In fact, as the single linkage algorithm is based on minimum distances, it tends to form few large clusters with the other clusters containing only one or few objects each, while the other methods tend to avoid single-element clusters. In this first test, expecting the existence of single-element cluster, I decided to apply this method. In the second step, enlarging the sample with new data, I run the Ward’s procedure, to confirm the precedent classification and to test the number of clusters. In this approach the means for all variables are processed and, then, for each case, the squared Euclidean distance to the cluster means is calculated. At each step, the two clusters that merge are those that result in the smallest increase in the overall sum of the squared within-cluster distance. In this case, expecting somewhat equally sized clusters and being the outliers absorbed with the adding of new data, I opted for Ward’s method. After Ward method, the last step of the so-called ‘three-step clustering’ procedure is the K-means method.

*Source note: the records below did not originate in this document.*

(* ===== verification/Entry.v ===== *)
(** * Entering a zone
    The whole way of an entry: a client of src/project_pl_cpp_20/cli says it,
    three passes of the command queue of svr make the character a member of the
    zone, tell the zone and send the newcomer the list of the others, and every
    client of the zone has the newcomer in its picture, the newcomer everyone. *)
From S2P Require Import Prelude Buffer Wire Character Protocol Packet ObjectPool CommandQueue.
From S2P Require Import PacketQueue TimeSet Config System Connector Network NetFrame Duplex SvrState Session Server.
From S2P Require Import SvrFrame Text Client ServerLaws ThreadLaws SessionLaws CommandLaws ClientLaws EndToEnd ClientConn.
From S2P Require Import Broadcast.

(** ** Telling one member after the other *)

(** What connector [c] was told after the messages of [ts], each of them for
    the connector beside it. *)
Definition tells (ts : list (Z * s2c)) (c : Z) : list s2c := snd <$> filter (λ t, t.1 = c) ts.
Lemma tells_app ts ts' c : tells (ts ++ ts') c = tells ts c ++ tells ts' c.
Proof. unfold tells. by rewrite filter_app, fmap_app. Qed.
Lemma tells_none ts c : c ∉ ts.*1 → tells ts c = [].
Proof.
  induction ts as [|[c' m] ts IH]; [done|]. cbn. intros Hc. apply not_elem_of_cons in Hc as [Hne Hc].
  unfold tells. cbn. rewrite decide_False by congruence. by apply IH.
Qed.
Lemma tells_each {A} (f : A → Z) m l x : NoDup (f <$> l) → x ∈ l → tells ((λ y, (f y, m)) <$> l) (f x) = [m].
Proof.
  intros Hnd Hx. apply list_elem_of_split in Hx as (l1 & l2 & ->).
  rewrite fmap_app, fmap_cons in Hnd. rewrite fmap_app, fmap_cons. apply NoDup_app in Hnd as (_ & H1 & Hnd). apply NoDup_cons in Hnd as [H2 _].
  rewrite tells_app, tells_none; cbn [app].
  - unfold tells. cbn. rewrite decide_True by done. cbn. f_equal.
    apply (tells_none ((λ y, (f y, m)) <$> l2)). by rewrite <-list_fmap_compose.
  - rewrite <-list_fmap_compose. intros Hin. apply (H1 (f x)); [done|]. apply list_elem_of_here.
Qed.
Lemma tells_same c ms c' : tells (pair c <$> ms) c' = if decide (c' = c) then ms else [].
Proof.
  unfold tells. case_decide as E.
  - subst. induction ms as [|m ms IH]; [done|]. cbn. rewrite decide_True by done. cbn. f_equal. exact IH.
  - induction ms as [|m ms IH]; [done|]. cbn. rewrite decide_False by congruence. exact IH.
Qed.

Section Telling.
Context `{OSLaws}.
Implicit Types (w : SvrWorld).
Hypothesis Haccept : sends_accepted.

Lemma told_ext w items conn sent told told' budget :
  (∀ c, told c = told' c) → zone_told w items conn sent told budget → zone_told w items conn sent told' budget.
Proof. intros E [(fr & Hfr & Hs)]. split. exists fr. split; [|done]. intros c. by rewrite <-E. Qed.

(** The command [cmd] sends the frame of [t.2] to the member behind [t.1]. *)
Definition addressed (items : list (Z * Z)) (conn : Z → Z) (cmd : command) (t : Z * s2c) : Prop :=
  ∃ it buf len now, it ∈ items ∧ t.1 = conn it.2 ∧ cmd = SendPacketToUser it.1 buf len ∧
    buffer_ok buf len ∧ sub buf 0 len = frame (s2c_payload t.2) 0 now.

This test serve to prove the stability of the clusters previously obtained. The number of clusters (k) is, indeed, provided as an input parameter at the beginning of the analysis. The objective of the k-means is to verify whether there is a change in the clusters centres or not, with a re-assignations of objects between the various groups. If the initial partitioning of the objects in the first step of the k-means procedure is retained, it means that was not possible to reduce the overall within-cluster variation.

This result provides evidences of the clusters stability and reliability.

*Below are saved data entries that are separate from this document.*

(** A handler that changes its session to [us'] and broadcasts [m]: the members
    of the session's zone are told. *)
Lemma said_passes w people conn sent told budget v it us us' m now :
  sends_accepted → game w people conn sent told budget v → it ∈ people → sw_sessions w !! it.2 = Some us →
  session_GetToken us' = session_GetToken us → us_pConnector us' = us_pConnector us → s2c_wf m →
  budget + 2 * zlen people < 2 ^ 31 →
  let items := std_items (zone_members w (GetZoneId (_nub us))) in
  let w1 := broadcasting (GetZoneId (_nub us)) m now (set_sw_sessions (<[it.2 := us']> (sw_sessions w)) w) in
  ∃ n told', let w' := set_sw_net n (set_sw_cmds [] w1) in passes w1 = Ok (tt, w') ∧ grows (2 * zlen people) told told' ∧
    zone_told w' people conn sent told' (budget + 2 * zlen people) ∧
    ∀ j, j ∈ people → told' (conn j.2) = told (conn j.2) ++ if decide (j ∈ items) then [m] else [].
Proof.
  intros Ha Hg Hit Hs Htk Hcn Hm Hb items w1. set (zone := GetZoneId (_nub us)) in *.
  destruct (zone_of_people _ _ _ _ _ _ _ it us Hg Hit Hs) as (Hlive & _ & Hin). fold zone in Hlive, Hin.
  pose proof (members_fit people _ Hin) as Hfit. fold items in Hfit. pose proof (zlen_nonneg people).
  destruct (broadcast_passes Ha w1 zone m now people conn sent told budget) as (n & E1 & Ht1); try done.
  { unfold w1, broadcasting. cbn [sw_cmds set_sw_cmds set_sw_net set_sw_sessions]. by rewrite (gm_idle _ _ _ _ _ _ _ Hg). }
  { apply (told_same (set_sw_sessions (<[it.2 := us']> (sw_sessions w)) w)); [done..| |].
    - intros c. unfold w1, broadcasting. cbn [sw_net set_sw_cmds set_sw_net nw_trace set_nw_trace].
      by rewrite sends_app, app_nil_r.
    - apply (resession_told _ _ us); [done..|]. by apply (gm_told _ _ _ _ _ _ _ Hg). }
  { change (zone_members w1 zone) with (zone_members w zone). fold items. lia. }
  change (zone_members w1 zone) with (zone_members w zone) in *. fold items in E1, Ht1.
  eexists n, (λ c, told c ++ tells ((λ it, (conn it.2, m)) <$> items) c).
  split_and!; [|apply grows_tells; unfold zlen in *; rewrite length_fmap; lia|eapply told_more; [exact Ht1|lia]|].
  - unfold passes. rewrite (st_bind_ok _ _ _ _ _ E1). by apply idle_tick.
  - intros j Hj. cbv beta. f_equal. apply (member_tells people); [by eapply people_conn|done|apply items_NoDup|done].
Qed.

v. One-way ANOVA: Analysis of variance, or ANOVA, is a linear modelling method employed to evaluate the relationship among fields. It tests whether the mean values vary across certain categories of a certain input. ANOVA test compares the explained variance (caused by the input fields) with the unexplained variance (caused by the error source). If the ratio of explained variance to unexplained variance is high, the means

are statistically different. In my case, I employed the one-way ANOVA test to determine which classifying variables are significantly different between the clusters identified with the Ward’s method. F statistics establish if there is or not a difference between means and whether if any of these mean differences are significant. Using this test, one can understand which variables contribute the most to the solution obtained through HCA.

vi. Tukey post-hoc: also known as Tukey range test or Tukey method is a statistic used in conjunction with ANOVA to find which means are significantly different from each other. In fact, post-hoc are designed for situations in which one has already obtained a significant omnibus F-test and an additional exploration of the differences among means is needed. Tukey post-hoc provides specific information on which means are significantly different from each other. In my case, I employed Tukey post-hoc to evaluate the contribution of the significant variables to each one of the cluster identified.